Data excerpts
========================
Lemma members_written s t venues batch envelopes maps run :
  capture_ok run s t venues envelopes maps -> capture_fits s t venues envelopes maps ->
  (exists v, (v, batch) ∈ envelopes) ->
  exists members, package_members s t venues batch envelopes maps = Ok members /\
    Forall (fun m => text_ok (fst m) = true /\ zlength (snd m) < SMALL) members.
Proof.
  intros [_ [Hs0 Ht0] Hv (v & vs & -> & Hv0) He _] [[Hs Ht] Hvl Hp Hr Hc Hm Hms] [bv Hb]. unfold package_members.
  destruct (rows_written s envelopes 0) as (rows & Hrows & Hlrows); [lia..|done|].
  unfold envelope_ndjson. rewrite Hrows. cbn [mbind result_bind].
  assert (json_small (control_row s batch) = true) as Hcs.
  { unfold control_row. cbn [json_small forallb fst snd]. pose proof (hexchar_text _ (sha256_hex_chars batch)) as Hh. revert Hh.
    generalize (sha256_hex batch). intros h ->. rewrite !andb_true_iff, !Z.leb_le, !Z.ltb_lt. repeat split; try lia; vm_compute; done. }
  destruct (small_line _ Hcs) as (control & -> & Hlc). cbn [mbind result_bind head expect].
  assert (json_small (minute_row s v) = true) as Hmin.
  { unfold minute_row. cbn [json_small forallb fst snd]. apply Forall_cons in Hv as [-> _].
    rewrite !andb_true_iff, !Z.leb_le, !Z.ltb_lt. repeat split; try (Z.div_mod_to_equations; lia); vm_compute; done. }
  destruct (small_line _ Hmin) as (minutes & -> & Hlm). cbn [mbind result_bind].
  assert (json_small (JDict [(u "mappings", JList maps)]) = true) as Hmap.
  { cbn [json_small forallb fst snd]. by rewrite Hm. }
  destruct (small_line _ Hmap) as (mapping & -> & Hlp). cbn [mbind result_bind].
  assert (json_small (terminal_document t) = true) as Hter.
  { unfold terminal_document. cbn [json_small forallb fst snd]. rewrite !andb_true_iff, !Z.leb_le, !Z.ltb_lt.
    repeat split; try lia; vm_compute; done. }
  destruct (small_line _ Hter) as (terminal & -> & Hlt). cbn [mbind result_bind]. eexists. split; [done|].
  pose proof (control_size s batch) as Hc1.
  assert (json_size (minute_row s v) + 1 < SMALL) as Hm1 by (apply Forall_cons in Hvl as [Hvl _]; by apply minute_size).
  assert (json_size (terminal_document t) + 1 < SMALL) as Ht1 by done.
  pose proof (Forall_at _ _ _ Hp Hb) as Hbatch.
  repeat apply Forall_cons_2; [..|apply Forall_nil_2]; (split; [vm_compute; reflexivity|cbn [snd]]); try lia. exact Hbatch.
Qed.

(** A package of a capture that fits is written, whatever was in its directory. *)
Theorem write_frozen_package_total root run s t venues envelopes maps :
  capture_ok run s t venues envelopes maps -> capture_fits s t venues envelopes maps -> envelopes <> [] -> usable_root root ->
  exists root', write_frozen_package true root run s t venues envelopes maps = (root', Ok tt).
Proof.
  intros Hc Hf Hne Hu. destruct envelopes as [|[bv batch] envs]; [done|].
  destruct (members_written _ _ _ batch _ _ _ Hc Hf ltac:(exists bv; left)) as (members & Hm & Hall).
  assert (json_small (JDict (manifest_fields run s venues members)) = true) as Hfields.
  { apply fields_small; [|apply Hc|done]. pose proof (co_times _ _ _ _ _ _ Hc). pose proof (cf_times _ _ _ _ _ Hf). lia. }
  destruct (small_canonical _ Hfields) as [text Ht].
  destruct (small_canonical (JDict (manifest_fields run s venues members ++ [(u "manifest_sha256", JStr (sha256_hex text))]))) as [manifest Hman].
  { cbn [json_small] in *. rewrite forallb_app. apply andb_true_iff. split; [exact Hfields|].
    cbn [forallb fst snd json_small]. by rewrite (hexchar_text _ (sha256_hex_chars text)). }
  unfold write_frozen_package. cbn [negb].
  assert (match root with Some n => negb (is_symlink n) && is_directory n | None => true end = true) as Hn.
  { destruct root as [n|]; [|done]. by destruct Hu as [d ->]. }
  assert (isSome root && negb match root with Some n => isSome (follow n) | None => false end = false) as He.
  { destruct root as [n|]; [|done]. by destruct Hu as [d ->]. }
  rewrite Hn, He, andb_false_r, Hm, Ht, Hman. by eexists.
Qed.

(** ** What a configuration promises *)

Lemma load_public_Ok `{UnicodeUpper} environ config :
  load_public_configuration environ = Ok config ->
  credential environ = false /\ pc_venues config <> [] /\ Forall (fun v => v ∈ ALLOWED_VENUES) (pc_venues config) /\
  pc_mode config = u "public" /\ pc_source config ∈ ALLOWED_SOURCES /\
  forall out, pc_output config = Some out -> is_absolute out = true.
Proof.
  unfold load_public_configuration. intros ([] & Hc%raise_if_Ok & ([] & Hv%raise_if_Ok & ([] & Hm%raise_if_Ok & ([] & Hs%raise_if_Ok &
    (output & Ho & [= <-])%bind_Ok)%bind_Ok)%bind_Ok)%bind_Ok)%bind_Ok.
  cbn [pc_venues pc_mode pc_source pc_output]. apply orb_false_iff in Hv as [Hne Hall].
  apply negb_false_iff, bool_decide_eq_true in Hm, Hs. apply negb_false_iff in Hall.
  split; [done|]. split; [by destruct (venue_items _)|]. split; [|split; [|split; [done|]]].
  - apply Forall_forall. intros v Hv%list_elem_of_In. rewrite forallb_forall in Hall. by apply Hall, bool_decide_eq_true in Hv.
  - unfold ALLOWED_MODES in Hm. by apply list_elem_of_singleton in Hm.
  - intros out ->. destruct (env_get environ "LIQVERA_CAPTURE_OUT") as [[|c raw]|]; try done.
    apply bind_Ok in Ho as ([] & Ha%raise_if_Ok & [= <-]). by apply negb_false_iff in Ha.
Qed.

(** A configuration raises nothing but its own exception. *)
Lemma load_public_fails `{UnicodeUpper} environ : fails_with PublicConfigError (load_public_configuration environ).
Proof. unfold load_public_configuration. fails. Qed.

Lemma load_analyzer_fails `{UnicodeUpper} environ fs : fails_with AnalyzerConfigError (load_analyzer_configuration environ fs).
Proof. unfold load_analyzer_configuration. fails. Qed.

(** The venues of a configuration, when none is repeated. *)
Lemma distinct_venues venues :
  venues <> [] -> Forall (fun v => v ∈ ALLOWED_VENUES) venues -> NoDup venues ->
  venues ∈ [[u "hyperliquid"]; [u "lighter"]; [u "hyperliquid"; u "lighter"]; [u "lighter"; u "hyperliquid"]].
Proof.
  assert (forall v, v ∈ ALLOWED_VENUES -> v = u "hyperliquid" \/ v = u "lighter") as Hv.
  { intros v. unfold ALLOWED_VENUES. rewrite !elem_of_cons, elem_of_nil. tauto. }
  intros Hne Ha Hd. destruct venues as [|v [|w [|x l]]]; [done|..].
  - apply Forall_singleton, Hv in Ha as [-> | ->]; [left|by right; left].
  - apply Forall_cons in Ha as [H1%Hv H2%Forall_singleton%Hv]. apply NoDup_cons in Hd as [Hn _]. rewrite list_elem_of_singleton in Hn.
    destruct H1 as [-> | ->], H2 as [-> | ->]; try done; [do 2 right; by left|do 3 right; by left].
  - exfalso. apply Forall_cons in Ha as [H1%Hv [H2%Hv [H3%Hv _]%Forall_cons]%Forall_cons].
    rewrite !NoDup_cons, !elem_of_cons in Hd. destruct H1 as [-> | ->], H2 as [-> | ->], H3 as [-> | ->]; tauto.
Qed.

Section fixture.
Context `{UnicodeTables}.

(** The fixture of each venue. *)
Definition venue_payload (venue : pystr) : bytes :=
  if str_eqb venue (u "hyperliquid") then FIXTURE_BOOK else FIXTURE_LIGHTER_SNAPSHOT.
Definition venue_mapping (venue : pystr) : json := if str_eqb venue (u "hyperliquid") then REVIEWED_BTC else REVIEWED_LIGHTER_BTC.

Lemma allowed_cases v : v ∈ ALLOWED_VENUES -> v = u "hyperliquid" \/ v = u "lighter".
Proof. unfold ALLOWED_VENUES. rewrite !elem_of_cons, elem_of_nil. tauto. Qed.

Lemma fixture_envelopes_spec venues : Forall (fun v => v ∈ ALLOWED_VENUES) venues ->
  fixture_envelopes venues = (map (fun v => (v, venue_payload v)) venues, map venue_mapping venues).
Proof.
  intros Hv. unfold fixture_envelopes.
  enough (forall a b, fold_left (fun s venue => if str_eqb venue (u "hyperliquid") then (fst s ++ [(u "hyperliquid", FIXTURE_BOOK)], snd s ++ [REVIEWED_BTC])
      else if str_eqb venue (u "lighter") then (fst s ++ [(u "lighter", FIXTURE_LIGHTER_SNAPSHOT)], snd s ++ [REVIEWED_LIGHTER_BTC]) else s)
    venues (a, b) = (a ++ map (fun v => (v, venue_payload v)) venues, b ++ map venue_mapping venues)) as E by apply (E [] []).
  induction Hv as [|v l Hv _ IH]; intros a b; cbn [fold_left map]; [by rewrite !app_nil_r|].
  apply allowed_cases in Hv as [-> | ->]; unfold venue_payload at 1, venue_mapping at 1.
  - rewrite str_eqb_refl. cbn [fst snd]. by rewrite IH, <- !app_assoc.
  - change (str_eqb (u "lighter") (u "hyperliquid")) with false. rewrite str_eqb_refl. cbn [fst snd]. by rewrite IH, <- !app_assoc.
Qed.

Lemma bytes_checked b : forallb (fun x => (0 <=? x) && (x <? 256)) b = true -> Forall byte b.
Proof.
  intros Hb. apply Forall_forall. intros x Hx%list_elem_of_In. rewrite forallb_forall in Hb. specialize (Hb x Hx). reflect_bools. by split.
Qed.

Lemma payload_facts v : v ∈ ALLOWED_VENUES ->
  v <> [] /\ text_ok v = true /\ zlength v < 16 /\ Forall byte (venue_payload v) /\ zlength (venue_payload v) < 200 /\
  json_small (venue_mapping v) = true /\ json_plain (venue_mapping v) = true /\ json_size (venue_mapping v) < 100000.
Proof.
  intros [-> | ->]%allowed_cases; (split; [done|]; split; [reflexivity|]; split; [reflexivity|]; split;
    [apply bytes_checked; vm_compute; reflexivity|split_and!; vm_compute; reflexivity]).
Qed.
========================
• Description of the task
Transcribe, exactly and without additions, the lines of the records above, beginning with the line that contains "assert (json_size (terminal_document" and ending with the line that contains "destruct (small_canonical (JDict", both included.

• Solution for this problem
  assert (json_size (terminal_document t) + 1 < SMALL) as Ht1 by done.
  pose proof (Forall_at _ _ _ Hp Hb) as Hbatch.
  repeat apply Forall_cons_2; [..|apply Forall_nil_2]; (split; [vm_compute; reflexivity|cbn [snd]]); try lia. exact Hbatch.
Qed.

(** A package of a capture that fits is written, whatever was in its directory. *)
Theorem write_frozen_package_total root run s t venues envelopes maps :
  capture_ok run s t venues envelopes maps -> capture_fits s t venues envelopes maps -> envelopes <> [] -> usable_root root ->
  exists root', write_frozen_package true root run s t venues envelopes maps = (root', Ok tt).
Proof.
  intros Hc Hf Hne Hu. destruct envelopes as [|[bv batch] envs]; [done|].
  destruct (members_written _ _ _ batch _ _ _ Hc Hf ltac:(exists bv; left)) as (members & Hm & Hall).
  assert (json_small (JDict (manifest_fields run s venues members)) = true) as Hfields.
  { apply fields_small; [|apply Hc|done]. pose proof (co_times _ _ _ _ _ _ Hc). pose proof (cf_times _ _ _ _ _ Hf). lia. }
  destruct (small_canonical _ Hfields) as [text Ht].
  destruct (small_canonical (JDict (manifest_fields run s venues members ++ [(u "manifest_sha256", JStr (sha256_hex text))]))) as [manifest Hman].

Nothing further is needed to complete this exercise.